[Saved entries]
(** ** The objects *)

(** [m_socks] has no object twice, what is referred to exists, and what exists
    is referred to. *)
Record refs_ok x : Prop := {
  ro_nodup : NoDup (m_socks (t_server x));
  ro_live p : p ∈ referred x -> is_Some (t_heap x !! p);
  ro_used p : is_Some (t_heap x !! p) -> p ∈ referred x;
}.

Notation socks x := (t_heap x, t_sys x).
Notation runs := (rtc (sock_step host)).

Lemma acts_run h w p s s' w' : h !! p = Some s -> acts host s w s' w' -> runs (h, w) (<[p := s']> h, w').
Proof. intros. apply rtc_once. by eapply step_acts. Qed.

(** Objects that go are closed. *)
Lemma release_run p x x' :
  release p x = Ok x' ->
  t_server x' = t_server x /\ t_loops x' = t_loops x /\ t_stops x' = t_stops x /\ t_clients x' = t_clients x
  /\ runs (socks x) (socks x')
  /\ (forall q, is_Some (t_heap x' !! q) <-> is_Some (t_heap x !! q) /\ (q = p -> p ∈ referred x)).
Proof.
  unfold release. destruct (decide _) as [Hp|Hp]; [intros [= <-]; split_and!; naive_solver|].
  destruct (t_heap x !! p) as [s|] eqn:Hs.
  2: { intros [= <-]. split_and!; try done. intros q. split; [|naive_solver].
       intros Hq. split; [done|]. intros ->. by rewrite Hs in Hq; destruct Hq. }
  intros H. apply bind_ok in H as ([[b s'] w] & Hc & [= <-]). cbn. split_and!; try done.
  - apply rtc_once. by eapply step_delete.
  - intros q. destruct (decide (q = p)) as [->|Hn].
    + rewrite lookup_delete_eq. split; [intros []; done|naive_solver].
    + rewrite lookup_delete_ne by done. naive_solver.
Qed.

Lemma release_all_run ps x x' :
  release_all ps x = Ok x' ->
  t_server x' = t_server x /\ t_loops x' = t_loops x /\ t_stops x' = t_stops x /\ t_clients x' = t_clients x
  /\ runs (socks x) (socks x')
  /\ (forall q, is_Some (t_heap x' !! q) <-> is_Some (t_heap x !! q) /\ (q ∈ ps -> q ∈ referred x)).
Proof.
  induction ps as [|p ps IH] in x |- *; cbn [release_all].
  { intros [= <-]. split_and!; try done. intros q. split; [intros ?; split; [done|set_solver]|naive_solver]. }
  intros H. apply bind_ok in H as (x1 & H1 & H2). apply release_run in H1 as (E1 & E2 & E3 & E4 & R1 & Q1).
  apply IH in H2 as (F1 & F2 & F3 & F4 & R2 & Q2).
  assert (referred x1 = referred x) as Er by (unfold referred; congruence).
  split_and!; try congruence; [by etrans|].
  intros q. rewrite Q2, Q1, Er, elem_of_cons. naive_solver.
Qed.

(** The end of a reference: the rest is as it was. *)
Lemma release_refs ps x x' :
  release_all ps x = Ok x' -> NoDup (m_socks (t_server x)) ->
  (forall p, p ∈ referred x -> is_Some (t_heap x !! p)) ->
  (forall p, is_Some (t_heap x !! p) -> p ∈ referred x \/ p ∈ ps) ->
  refs_ok x'.
Proof.
  intros (E1 & E2 & E3 & E4 & _ & Q)%release_all_run Hn Hl Hu.
  assert (referred x' = referred x) as Er by (unfold referred; congruence).
  split; [by rewrite E1|..]; intros p; rewrite Er, Q; naive_solver.
Qed.

Lemma release_one p x : release p x = release_all [p] x.
Proof. cbn. by destruct (release p x). Qed.

Lemma clear_run x x' :
  clear_socks x = Ok x' ->
  t_server x' = set_socks [] (t_server x) /\ t_loops x' = t_loops x /\ t_stops x' = t_stops x
  /\ t_clients x' = t_clients x /\ runs (socks x) (socks x') /\ (refs_ok x -> refs_ok x').
Proof.
  intros H. pose proof (release_all_run _ _ _ H) as (E1 & E2 & E3 & E4 & R & _). split_and!; try done.
  intros [Hn Hl Hu]. eapply release_refs; [exact H|constructor|..]; unfold referred in *; cbn in *.
  - intros p Hp. apply Hl. set_solver.
  - intros p Hp%Hu. set_solver.
Qed.

Lemma refs_ok_sys x w : refs_ok x -> refs_ok (with_sockets (t_heap x) w x).
Proof. by intros [Hn Hl Hu]; split. Qed.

* EXERCISE PROMPT *
Of all the entries above, repeat only the lines from the line that has "- apply rtc_once. by eapply step_delete." to the line that has "assert (referred x'", both lines included, exactly.

* EXERCISE RESPONSE *
  - apply rtc_once. by eapply step_delete.
  - intros q. destruct (decide (q = p)) as [->|Hn].
    + rewrite lookup_delete_eq. split; [intros []; done|naive_solver].
    + rewrite lookup_delete_ne by done. naive_solver.
Qed.

Lemma release_all_run ps x x' :
  release_all ps x = Ok x' ->
  t_server x' = t_server x /\ t_loops x' = t_loops x /\ t_stops x' = t_stops x /\ t_clients x' = t_clients x
  /\ runs (socks x) (socks x')
  /\ (forall q, is_Some (t_heap x' !! q) <-> is_Some (t_heap x !! q) /\ (q ∈ ps -> q ∈ referred x)).
Proof.
  induction ps as [|p ps IH] in x |- *; cbn [release_all].
  { intros [= <-]. split_and!; try done. intros q. split; [intros ?; split; [done|set_solver]|naive_solver]. }
  intros H. apply bind_ok in H as (x1 & H1 & H2). apply release_run in H1 as (E1 & E2 & E3 & E4 & R1 & Q1).
  apply IH in H2 as (F1 & F2 & F3 & F4 & R2 & Q2).
  assert (referred x1 = referred x) as Er by (unfold referred; congruence).
  split_and!; try congruence; [by etrans|].
  intros q. rewrite Q2, Q1, Er, elem_of_cons. naive_solver.
Qed.

(** The end of a reference: the rest is as it was. *)
Lemma release_refs ps x x' :
  release_all ps x = Ok x' -> NoDup (m_socks (t_server x)) ->
  (forall p, p ∈ referred x -> is_Some (t_heap x !! p)) ->
  (forall p, is_Some (t_heap x !! p) -> p ∈ referred x \/ p ∈ ps) ->
  refs_ok x'.
Proof.
  intros (E1 & E2 & E3 & E4 & _ & Q)%release_all_run Hn Hl Hu.
  assert (referred x' = referred x) as Er by (unfold referred; congruence).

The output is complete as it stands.